Rick Solon started working at the former Figgie International when Matthew Figgie, son of company owner and Cleveland industrialist Harry E. Figgie Jr., was 10 and would pop in now and then wearing his T-ball uniform.

Little did Solon know then that the company culture he was absorbing would later play a big part in saving the life of that boy who grew up to be the chairman of Clark-Reliance Corp.

“Harry and his wife Nancy both started the culture and the mindset that this company was going to be run in as familial a way as it could ? that we wanted to make sure the community benefitted from that in ways that perhaps weren’t always particularly obvious.”

Solon shaped that philosophy further, empowering employees to be passionate about their work and equally compassionate in community and philanthropic activities. He and employees built a distinguished record of community involvement in causes such as the Cleveland Public Theater, the United Way and the Shriners Hospitals for Children.

But it was with the challenge of chronic kidney disease where the culture of giving also took on the sense of giving life.

Solon, president and CEO, spearheaded an effort to find a compatible donor for Matthew Figgie, his friend and colleague who was ill with kidney failure. In an incredible response, more than 80 people including a number from Clark-Reliance offered to be potential live donors.

“The doctors said that had never been heard of before,” says Figgie, chairman of Clark-Reliance. “That is humbling to say the least. The sheer numbers were unbelievable, and I to this day still get goose bumps.”

Solon, likewise, feels the same emotions.

“The fact that employees know Matthew is going to take his ? I will call it newfound life ? knowing that he is taking that so seriously and is willing to pay it forward, not only at the company level but at the community level and make sure to get involved in causes like the Kidney Foundation and such, that's incredibly inspirational to anybody, and it gives me goose bumps just talking about it.”

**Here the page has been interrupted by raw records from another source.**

(** [node] maps each stored prefix to its state.  [N] is the number of rows,
    [ws] the words inserted so far. *)
Record trie (g : list (list Z)) (node : gmap str Z) (ws : list str) (init snum fin : Z) : Prop := {
  t_wf : table_wf g;
  t_counters : 0 ≤ fin ≤ init ∧ init < snum ≤ Z.of_nat (length g) ∧ fin = Z.of_nat (length ws);
  t_root : node !! [] = Some init;
  t_edge s r k : node !! s = Some r → letter k →
    entry g r k = default (-1) (node !! (s ++ [k + char_a]));
  t_inj s s' r : node !! s = Some r → node !! s' = Some r → s = s';
  t_range s r : node !! s = Some r → 0 ≤ r < fin ∨ init ≤ r < snum;
  t_blank r k : fin ≤ r < init ∨ snum ≤ r < Z.of_nat (length g) → letter k → entry g r k = -1;
  t_closed s c : is_Some (node !! (s ++ [c])) → is_Some (node !! s);
  t_final s i : last_idx ws s 0 = Some i ↔ node !! s = Some i ∧ i < fin
}.

Lemma snoc_inj (s u : str) (c d : Z) : s ++ [c] = u ++ [d] ↔ s = u ∧ c = d.
Proof.
  split; [| by intros [-> ->]].
  intros H. apply app_inj_2 in H as [-> H]; [by simplify_eq | done].
Qed.

Lemma snoc_ne (s : str) (c : Z) : s ++ [c] ≠ s.
Proof. intros H%(f_equal length). rewrite length_app in H. simpl in H. lia. Qed.

Section trie_steps.
Context {g : list (list Z)} {node : gmap str Z} {ws : list str} {init snum fin : Z}.
Context (Ht : trie g node ws init snum fin).

Lemma trie_row s r : node !! s = Some r → row_in g r.
Proof.
  intros Hs. pose proof (t_counters _ _ _ _ _ _ Ht).
  destruct (t_range _ _ _ _ _ _ Ht s r Hs); unfold row_in; lia.
Qed.

(** A state that is not the state of any prefix. *)
Definition unused (r : Z) : Prop := fin ≤ r < init ∨ snum ≤ r.

Lemma unused_node s r : unused r → node !! s = Some r → False.
Proof.
  intros Hu Hs. pose proof (t_counters _ _ _ _ _ _ Ht).
  destruct (t_range _ _ _ _ _ _ Ht s r Hs), Hu; lia.
Qed.

Lemma trie_no_child s k : node !! s = None → node !! (s ++ [k]) = None.
Proof.
  intros Hs. destruct (node !! (s ++ [k])) eqn:E; [| done].
  destruct (t_closed _ _ _ _ _ _ Ht s k) as [? ?]; [eauto | congruence].
Qed.

Context {u : str} {cur c : Z} (Hu : node !! u = Some cur) (Hc : letter (c - char_a)).
Context {g' : list (list Z)} (Hwf' : table_wf g') (Hlen' : length g' = length g).

(** The edge written out of [cur], and the other edges of the old nodes. *)
Lemma trie_edge_upd v s r k (w := u ++ [c]) :
  node !! s = Some r → letter k → s ≠ w →
  (if decide (r = cur ∧ k = c - char_a) then v else entry g r k) =
  default (-1) (<[w := v]> node !! (s ++ [k + char_a])).
Proof.
  intros Hs Hk Hne. destruct (decide (r = cur ∧ k = c - char_a)) as [[-> ->] | Hd].
  - rewrite (t_inj _ _ _ _ _ _ Ht s u cur Hs Hu).
    replace (c - char_a + char_a) with c by lia. by rewrite lookup_insert_eq.
  - rewrite lookup_insert_ne; [by apply (t_edge _ _ _ _ _ _ Ht) |].
    intros [-> ->]%snoc_inj. apply Hd. split; [congruence | lia].
Qed.

Lemma trie_closed_upd v s d (w := u ++ [c]) :
  is_Some (<[w := v]> node !! (s ++ [d])) → is_Some (<[w := v]> node !! s).
Proof.
  rewrite !lookup_insert_is_Some. intros [[-> ->]%snoc_inj | [Hne Hs]].
  - right. split; [apply snoc_ne | eauto].
  - apply (t_closed _ _ _ _ _ _ Ht) in Hs.
    destruct (decide (w = s)); [by left | by right].
Qed.

Lemma trie_extend (w := u ++ [c]) :
  node !! w = None → snum < Z.of_nat (length g) →
  (∀ r k, row_in g r → letter k →
     entry g' r k = if decide (r = cur ∧ k = c - char_a) then snum else entry g r k) →
  trie g' (<[w := snum]> node) ws init (snum + 1) fin.
Proof.
  intros Hw Hroom He. pose proof (t_counters _ _ _ _ _ _ Ht) as Hcnt.
  assert (cur ≠ snum) as Hcs by (intros Heq; apply (unused_node u cur); [right; lia | done]).
  split.
  - done.
  - rewrite Hlen'. lia.
  - rewrite lookup_insert_ne; [apply (t_root _ _ _ _ _ _ Ht) |]. by destruct u.
  - intros s r k Hs Hk. apply lookup_insert_Some in Hs as [[<- Hr] | [Hne Hs]].
    + rewrite <- Hr. rewrite He by (unfold row_in; auto; lia).
      rewrite decide_False by (intros [Heq _]; congruence).
      rewrite (t_blank _ _ _ _ _ _ Ht) by (auto; lia).
      rewrite lookup_insert_ne by (apply not_eq_sym, snoc_ne).
      by rewrite (trie_no_child _ _ Hw).
    + rewrite He by eauto using trie_row. by apply trie_edge_upd.
  - intros s s' r Hs Hs'.
    apply lookup_insert_Some in Hs as [[<- Hr] | [Hne Hs]];
    apply lookup_insert_Some in Hs' as [[<- Hr'] | [Hne' Hs']]; try done.
    + exfalso. apply (unused_node s' r); [right; lia | done].
    + exfalso. apply (unused_node s r); [right; lia | done].
    + by apply (t_inj _ _ _ _ _ _ Ht s s' r).
  - intros s r Hs. apply lookup_insert_Some in Hs as [[<- Hr] | [Hne Hs]]; [lia |].
    apply (t_range _ _ _ _ _ _ Ht) in Hs. lia.
  - intros r k Hr Hk. rewrite Hlen' in Hr.
    rewrite He, decide_False; try (by unfold row_in; lia || done).
    + apply (t_blank _ _ _ _ _ _ Ht); [lia | done].
    + intros [Heq _]. apply (unused_node u cur); [| done]. unfold unused. lia.
  - intros s d. apply trie_closed_upd.
  - intros s i. rewrite (t_final _ _ _ _ _ _ Ht). rewrite lookup_insert.
    case_decide as Heq; [rewrite <- Heq, Hw | done]. split; [by intros [] |].
    intros [[= ?] ?]. lia.
Qed.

Figgie received a kidney donated by a Clark-Reliance employee, Dave McKee, on Dec. 1, 2009. Both Figgie and McKee are doing well. McKee gave Figgie some further reinforcement of his mission while they were both in University Hospitals.

“I was standing in his hospital door and said, ‘Saying thank you is so lame, what do I do?,’” Figgie says. “Dave said, ‘Matt, because of who you are and what you do, you are going to be able to touch hundreds of thousands if not millions of people. Make them better.’ So that's my daily mission to try to help other people.”

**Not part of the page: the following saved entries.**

Lemma rw_inv_step ths t th th' m m' :
  rw_inv ths m → ths !! t = Some th → rw_effect t th th' m m' → rw_inv (<[t := th']> ths) m'.
Proof.
  intros Hinv Ht Heff x n w Hv.
  pose proof (total_insert (n_readers x) ths t th th' Ht) as TR.
  pose proof (total_insert (n_writers x) ths t th th' Ht) as TW.
  pose proof (total_insert (n_claims x) ths t th th' Ht) as TC.
  pose proof (total_mono _ _ ths (λ u uh _, writers_le_claims x u uh)) as Hle.
  pose proof (total_ge (n_claims x) ths t th Ht) as Hge.
  change (n_readers x t ?h) with (length (filter (reads x) (held t h))) in TR.
  change (n_writers x t ?h) with (length (filter (writes x) (held t h))) in TW.
  change (n_claims x t ?h) with (length (filter (writes x) (claimed t h))) in TC, Hge.
  destruct Heff as [He Hh Hc | n0 l Hl Hty He Hh Hc | n0 l Hl Hty He Hh Hc
    | n0 w0 l Hl Hn Hty He Hh Hc | n0 w0 l Hl He Hh Hc]; rewrite He in Hv; rewrite Hh, Hc in *;
    rewrite ?length_filter_snoc, ?length_filter_cons in *; unfold count1, reads, writes in *.
  - destruct (Hinv x n w Hv) as (I1 & I2 & I3). lia.
  - destruct (decide (x = index l)) as [-> | Hne].
    + injection Hv as <- <-. destruct (Hinv _ _ _ Hl) as (I1 & I2 & I3).
      rewrite decide_True in TR by done. rewrite decide_False in TW, TC by naive_solver. cbn in *. lia.
    + destruct (Hinv x n w Hv) as (I1 & I2 & I3). 
      rewrite decide_False in TR by naive_solver. rewrite decide_False in TW, TC by naive_solver. lia.
  - destruct (decide (x = index l)) as [-> | Hne].
    + injection Hv as <- <-. destruct (Hinv _ _ _ Hl) as (I1 & I2 & I3).
      rewrite decide_True in TC by done. cbn in *. lia.
    + destruct (Hinv x n w Hv) as (I1 & I2 & I3). rewrite decide_False in TC by naive_solver. lia.
  - destruct (Hinv x n w Hv) as (I1 & I2 & I3). destruct (decide (x = index l)) as [-> | Hne].
    + rewrite Hv in Hl. injection Hl as <- <-. rewrite decide_False in TR by naive_solver. lia.
    + rewrite decide_False in TR by naive_solver. rewrite decide_False in TW by naive_solver. lia.
  - destruct (decide (x = index l)) as [-> | Hne].
    + destruct (Hinv _ _ _ Hl) as (I1 & I2 & I3). destruct (decide (type l = R)) as [HR | HR].
      * injection Hv as <- <-. rewrite decide_True in TR by done.
        rewrite decide_False in TW, TC by naive_solver. lia.
      * injection Hv as <- <-. rewrite decide_False in TR by naive_solver.
        rewrite decide_True in TW, TC, Hge by done. destruct w0; cbn in *; lia.
    + destruct (Hinv x n w Hv) as (I1 & I2 & I3). rewrite decide_False in TR by naive_solver.
      rewrite decide_False in TW, TC by naive_solver. lia.
Qed.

As for Solon’s mission, he chaired the 2011 Cleveland Kidney Foundation Walk to raise a record-breaking $185,000. Clark-Reliance was a corporate sponsor and its 162 walkers raised $2,869 in addition to a $7,500 scholarship donation from the company. Figgie will chair the 2012 Kidney Walk.

“Matthew’s need and desire for a kidney was our primary inspiration to get involved with the Kidney Foundation and the Kidney Walk in particular, but we got into that and found out that there are so many people waiting for a kidney,” Solon says. “When you are on the kidney transplant list, you are not sure there is going to be a life.”

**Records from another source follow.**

Lemma test_lines_app recs ls l recs' recs'' bs b :
  test_lines recs ls = Some (recs', bs) → test_line recs' l = Some (recs'', b) →
  test_lines recs (ls ++ [l]) = Some (recs'', bs ++ [b]).
Proof.
  revert recs bs. induction ls as [| x ls IH]; intros recs bs; cbn [test_lines app].
  - intros [= <- <-] Hl. by rewrite Hl.
  - destruct (test_line recs x) as [[r1 b1] |]; [| done]. cbn [mbind option_bind].
    destruct (test_lines r1 ls) as [[r2 bs2] |] eqn:H2; [| done]. cbn [mbind option_bind].
    intros [= <- <-] Hl. by rewrite (IH _ _ H2 Hl).
Qed.

(** ** The invariant of reachable states *)

Definition initial_table (numRecords : nat) : list Z := replicate (S numRecords) 100.

Definition serial_inv (numRecords : nat) (E : Z) (n : nat) (σ : sys) : Prop :=
  length (threads σ) = n ∧
  order_ok E (threads σ) (global_execution_order (sh σ)) (lines (sh σ)) ∧
  ∃ C, test_lines (initial_table numRecords) (lines (sh σ)) =
         Some (C, replicate (length (lines (sh σ))) true) ∧
    length C = S numRecords ∧ data_ok C (threads σ) (monitor (sh σ)).

Lemma length_commit_table th C : length (commit_table th C) = length C.
Proof. unfold commit_table. by rewrite !length_insert. Qed.

Lemma serial_inv_start numRecords E n : serial_inv numRecords E n (start numRecords n).
Proof.
  assert (∀ t th, replicate n start_thread !! t = Some th → th = start_thread) as Hth
    by (intros t th [? _]%lookup_replicate; done).
  assert (∀ x v, val (new_Monitor n numRecords) x = Some v → v = 100 ∧ (x < numRecords)%nat) as Hval.
  { intros x v. unfold val, new_Monitor. cbn. rewrite list_lookup_imap.
    destruct (replicate numRecords new_Record !! x) as [r |] eqn:Hr; [| done].
    apply lookup_replicate in Hr as [-> Hx]. cbn. by intros [= <-]. }
  split; [by apply length_replicate |]. split.
  - split; cbn; try done; try lia.
    + intros t th cid vs ->%Hth. done.
    + intros l Hl. by apply not_elem_of_nil in Hl.
    + pose proof (total_replicate is_log n start_thread ltac:(done)) as H0. unfold total in H0. lia.
    + intros t th ->%Hth Hn. exfalso. apply Hn. by left.
    + intros t th ->%Hth. done.
  - exists (initial_table numRecords). split; [done |]. split; [apply length_replicate |]. split.
    + intros t th s ->%Hth Hs. by destruct s.
    + intros x v [-> _]%Hval. done.
    + intros x v t th s _ ->%Hth Hs. by destruct s.
    + intros x v [-> Hx]%Hval _. apply lookup_replicate. split; [done | lia].
Qed.

Lemma rule_log numRecords E t th sh th' sh' cid vs :
  rule numRecords E t th sh th' sh' → at_pc th = Log cid vs →
  ∃ r, records (monitor sh) !! rec_of th (log_stage vs) = Some r ∧
    ((length vs ≠ 2%nat ∧ th' = goto (Log cid (vs ++ [wrap32 (value r)])) th ∧ sh' = sh) ∨
     (length vs = 2%nat ∧ th' = goto UnlockHead th ∧
      sh' = mkShared (global_mutex sh) (monitor sh) (global_execution_order sh)
              (lines sh ++ [new_line t th cid (vs ++ [wrap32 (value r)])]))).
Proof.
  intros Hr Hpc. destruct Hr; try congruence.
  - assert (cid0 = cid ∧ vs0 = vs) as [-> ->] by (split; congruence). eauto 10.
  - assert (cid0 = cid ∧ vs0 = vs) as [-> ->] by (split; congruence). eauto 10.
Qed.

Lemma rule_commit numRecords E t th sh th' sh' :
  rule numRecords E t th sh th' sh' → at_pc th = Commit →
  let n := global_execution_order sh + 1 in
  sh' = mkShared (global_mutex sh) (monitor sh) n (lines sh) ∧
  ((wrap32 n ≤ E ∧ th' = goto (Log (wrap32 n) []) th) ∨ (E < wrap32 n ∧ th' = goto (Roll R) th)).
Proof. intros Hr Hpc. destruct Hr; try congruence; eauto. Qed.

Section serial_step.
Context (numRecords : nat) (E : Z) (n : nat) (σ : sys) (t : nat) (th th' : thread) (sh' : shared).
Context (Hmax : E + Z.of_nat (length (threads σ)) ≤ int_max).
Context (Hinv : lock_inv numRecords σ) (Hser : serial_inv numRecords E n σ).
Context (Ht : threads σ !! t = Some th) (Hr : rule numRecords E t th (sh σ) th' sh').

Notation σ' := (mkSys (<[t := th']> (threads σ)) sh').

(** A step that writes no line. *)
Lemma serial_no_line :
  ¬ at_log (at_pc th) → lines sh' = lines (sh σ) →
  order_ok E (<[t := th']> (threads σ)) (global_execution_order sh') (lines sh') →
  serial_inv numRecords E n σ'.
Proof.
  intros Hnl Hls HO'. destruct Hser as (Hn & HO & C & HT & Hlen & HC).
  split; [cbn; by rewrite length_insert |]. split; [done |]. cbn. rewrite Hls.
  exists C. split; [done |]. split; [done |]. eapply data_ok_step; [done | done | done |].
  eapply rule_data_effect; [done | by eapply thread_having | done].
Qed.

“Kidneys are taken for granted until there is an issue,” says Amy Solmos Wayne, Northern Ohio regional director of the National Kidney Foundation. “Our job at the end of the day is to educate everyone. Diabetes and hypertension are the leading two causes of chronic kidney disease, and that is affecting a lot of Northeast Ohioans.”

Solon’s success with the 2011 Kidney Walk pointed out the importance of corporate sponsors and raised awareness about organ donations.

“It was a direct relation to companies that are doing business with Clark-Reliance,” Wayne says. “It's a whole community of support. It's their colleagues supporting their charitable initiatives. It's Rick Solon picking up the phone, telling people, ‘This is what we are involved in, we think it's a great idea and your company should get involved too,’ and they do. It is a perfect model of how this event supposed to work with having a corporate chairman.”

The Kidney Foundation asked Solon to serve on its board of directors, and he has accepted.

“With Rick on our board, we feel we will have a long-time corporate sponsorship, and we know they are going to want to be there because of Matthew's kidney transplant,” she says. “I think they will always continue to be one of our top five corporate teams, whether Matthew or Rick are chairing the event or not. They take it very seriously. They love what they've seen happen with the employees getting involved.”